Violaine : je pense qu’il y a un vrai un vai besoin de cette rencontre physique et de traiter des problématiques qu’ils ont au quotidien mais sur lesquelles ils n’ont n’a pas le temps de se pencher entre guillemets lorsqu’ils sont dans leur activité opérationnelle. C’est vrai que ces séminaires leur laissent le temps, le temps de rentrer en contact et d’avoir une proximité relationnelle qu’ils n’ont pas à distance avec SharePoint hein forcément.

Gilles : faire rencontrer les gens, créer une communauté, gagner la confiance, se connaître…il faut rassembler physiquement, mais ça a un cout… Par contre l’avantage ça serait plus de confiance de la communauté, ils se connaissent plus facilement, il y aurait plus d’interactions

Les personnes ne peuvent échanger et communiquer entre elles que si elles savent à qui elles ont affaire, si elles connaissent leurs interlocuteurs, leurs intérêts, leurs intentions…. En bref, si elles ont confiance…

Une question de confiance

Dans de nombreux cas rencontrés, nous sommes face à des communautés de pratiques intentionnelles où un dispositif a été mis en place par l’organisation pour suciter les échanges de connaissances, les interactions, etc. Mais quel est le niveau de confiance des membres dans de tels dispositifs où leurs interventions sont exposées publiquement, à leur hiérarchie notamment.

Gabriel : Poser une question, c’est déjà déclarer à 20 personnes qu’on est un peu bloqué là.

Violaine : ils vont utiliser leur téléphone ou l’e-mail.Oui oui. X à faire une relation entre 2 personnes mais pas aux vues et aux sus de tous.

Au delà de la confiance personnelle nécessaire pour intervenir, il faut aussi que l’environnement proposé apporte un niveau de protection suffisant, qu’il rassure, notamment pour permettre le droit à l’erreur et l’évitement de sanctions.

Une question d’innovation

Est ce utile pour les utilisateurs ? Qu’est ce que cela leur rapporte l’usage des TIC plus qu’à l’organisation ?

Disons qu’ils peuvent s’en passer, ils ont accès à leurs collègues :

Gilles : c’est un faux problème parce que la capitalisation, en fait, au lieu de la faire dans un outil tu la fais dans la communauté elle-même.

Est ce utile dans leur travail ? Est ce opératonnel.

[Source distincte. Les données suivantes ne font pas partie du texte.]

(** A result is neither lost nor duplicated by any step. *)
Lemma pool_step_results p w ev p' w' :
  pool_step (p, w) ev (p', w') ->
  (processFrame <$> accepted_of ev) ++ taken_ w ++ completed_ (memory_ w) ++ in_flight p
  ≡ₚ taken_ w' ++ completed_ (memory_ w') ++ in_flight p'.
Proof.
  unfold in_flight. intros Hstep.
  inversion Hstep as [s0 ev0 s0' Hrun|? ? task ? st Hsub|? ? Hph|? ? i Hi|? ? ? Hl]; subst.
  - inversion Hrun as [? ? i wk q Hi El|? ? i task e o ? Hi Ht|? ? ws Hn Hws|? ? Hph|? ? Hph|? ? Hph Hex];
      subst; simpl; try done.
    + pose proof (worker_in_hand_update _ _ _ wk Hi) as Hu; simpl in Hu. rewrite Hu.
      unfold worker_lock in El. destruct (waitPop (tasks_ p)) as [[o q']|] eqn:Ew;
        [|by simplify_eq].
      apply waitPop_some in Ew as (_ & _ & Eq & _). rewrite Eq.
      destruct o; simplify_eq; simpl; [|done]. by solve_Permutation.
    + destruct (worker_step_results _ _ _ _ Ht) as (-> & _ & Hr).
      pose proof (worker_in_hand_update _ _ _ (worker_after task o) Hi) as Hu; simpl in Hu.
      assert (Eo : worker_in_hand (worker_after task o)
        = match o with Continues e' => in_hand e' | _ => [] end) by by destruct o.
      rewrite Eo in Hu. destruct o; simpl; by apply (results_move _ _ _ _ _ _ _ _ Hr Hu).
    + destruct Hws as [i Hi|]; simpl; [|done].
      pose proof (worker_in_hand_update _ _ _ Locking Hi) as Hu; simpl in Hu. by rewrite Hu.
    + by rewrite worker_in_hand_wake.
  - simpl. apply trySubmit_queue in Hsub as [-> ->]. rewrite fmap_app. solve_Permutation.
  - done.
  - simpl. pose proof (worker_in_hand_update _ _ _ Locking Hi) as Hu; simpl in Hu. by rewrite Hu.
  - simpl. apply loop_step_results in Hl. by rewrite !(app_assoc (taken_ _)), Hl.
Qed.

Lemma dispatcher_step_is_pool_step s ev s' :
  dispatcher_step s ev s' -> pool_step s ev s' \/ (s' = s /\ accepted_of ev = [] /\ finished_of ev = []).
Proof.
  intros [s1 ev1 s2 Hs _|p w task d' st Es]; [by left|].
  unfold trySubmit in Es. destruct (_ || _); [by simplify_eq; right|].
  destruct (negb _); [by simplify_eq; right|].
  destruct (ThreadPool.trySubmit _ _) as [p' st'] eqn:Et; simplify_eq. left; by constructor.
Qed.

(** What a run of the dispatcher is as a run of its pool. *)
Lemma dispatcher_steps_pool s h s' :
  dispatcher_steps s h s' ->
  exists h', pool_steps ToProcess worker_step loop_step s h' s' /\
    accepted h' = accepted h /\ finished h' = finished h.
Proof.
  unfold accepted, finished.
  induction 1 as [s|s1 h s2 ev s3 _ (h' & Hs & Ha & Hf) Hstep]; [exists []; split; [constructor|done]|].
  destruct (dispatcher_step_is_pool_step _ _ _ Hstep) as [Hp|(-> & Hacc & Hfin)].
  - exists (h' ++ [ev]). split; [by econstructor|]. by rewrite !bind_app, Ha, Hf.
  - exists h'. split; [done|]. rewrite !bind_app; simpl. by rewrite Hacc, Hfin, !app_nil_r.
Qed.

C’est souvent loin d’être le cas :

Sébastien : Ils accèdent bien à TeamPark mais ce n’est pas du temps réel quelque part […], ce qui se passe chez Cdiscount c’est du temps réel.

Et oui, les TIC c’est fait pour faciliter ou améliorer le travail et la vie au travail avant tout ?!

Encore faut il être prêt…

L’entreprise d’une part :

Emmanuel : le problème que je rencontre moi en interne si vous voulez, c’est que, heu, c’est qu’on n’est pas / [Notre entreprise] c’est encore une belle entreprise sous la forme d’une belle pyramide, et on n’a pas encore intégré à mon sens, du côté managérial ce côté fonctionnement en réseau, plateforme collaborative

Emmanuel : il y a un décalage en terme de culture managériale….Parce ce qu’il faut arrêter de bosser avec un mail pour un mail quoi. Oui oui. Et cette prise de conscience elle n’existe pas // ça me gêne.

Les utilisateurs d’autre part :

Je n’ai plus d’espoir dans le forum (rires), en tout cas pas avec ces générations-là (ndlr < 42 ans)

De la reconnaissance

(pas eu le temps)

Récit de pratiques qui fonctionnent

(pas eu le temps)

Conclusion

Des préalables nécessaires à l’usage des TIC dans les CoP (ou recommandations), ils sont conditionnés :

  • Une innovation à insérer dans les processus ou les pratiques existantes : « Que fait on aujourd’hui que nous pourrions faire mieux avec ces outils demain ? ». Intégrer l’usage dans les processus de W habituels, améliorer la collaboration, la communication dans le travail… et non pas discuter à propos du travail (cf Brown et Duguid ou Lave)
  • Uen question de confiance : protéger les contributeurs, le droit à l’erreur, l’anonymat, créer des espaces protégés…
  • Une question de moyens : donner du temps

Dans ce contexte, le travail du KM serait alors de capturer la connaissance dans le (processus de) travail, et non à propos du travail, tout en apportant une plus value réelle aux contributeurs, et en agissant/modifiant le moins possible les pratiques « naturellement » existantes.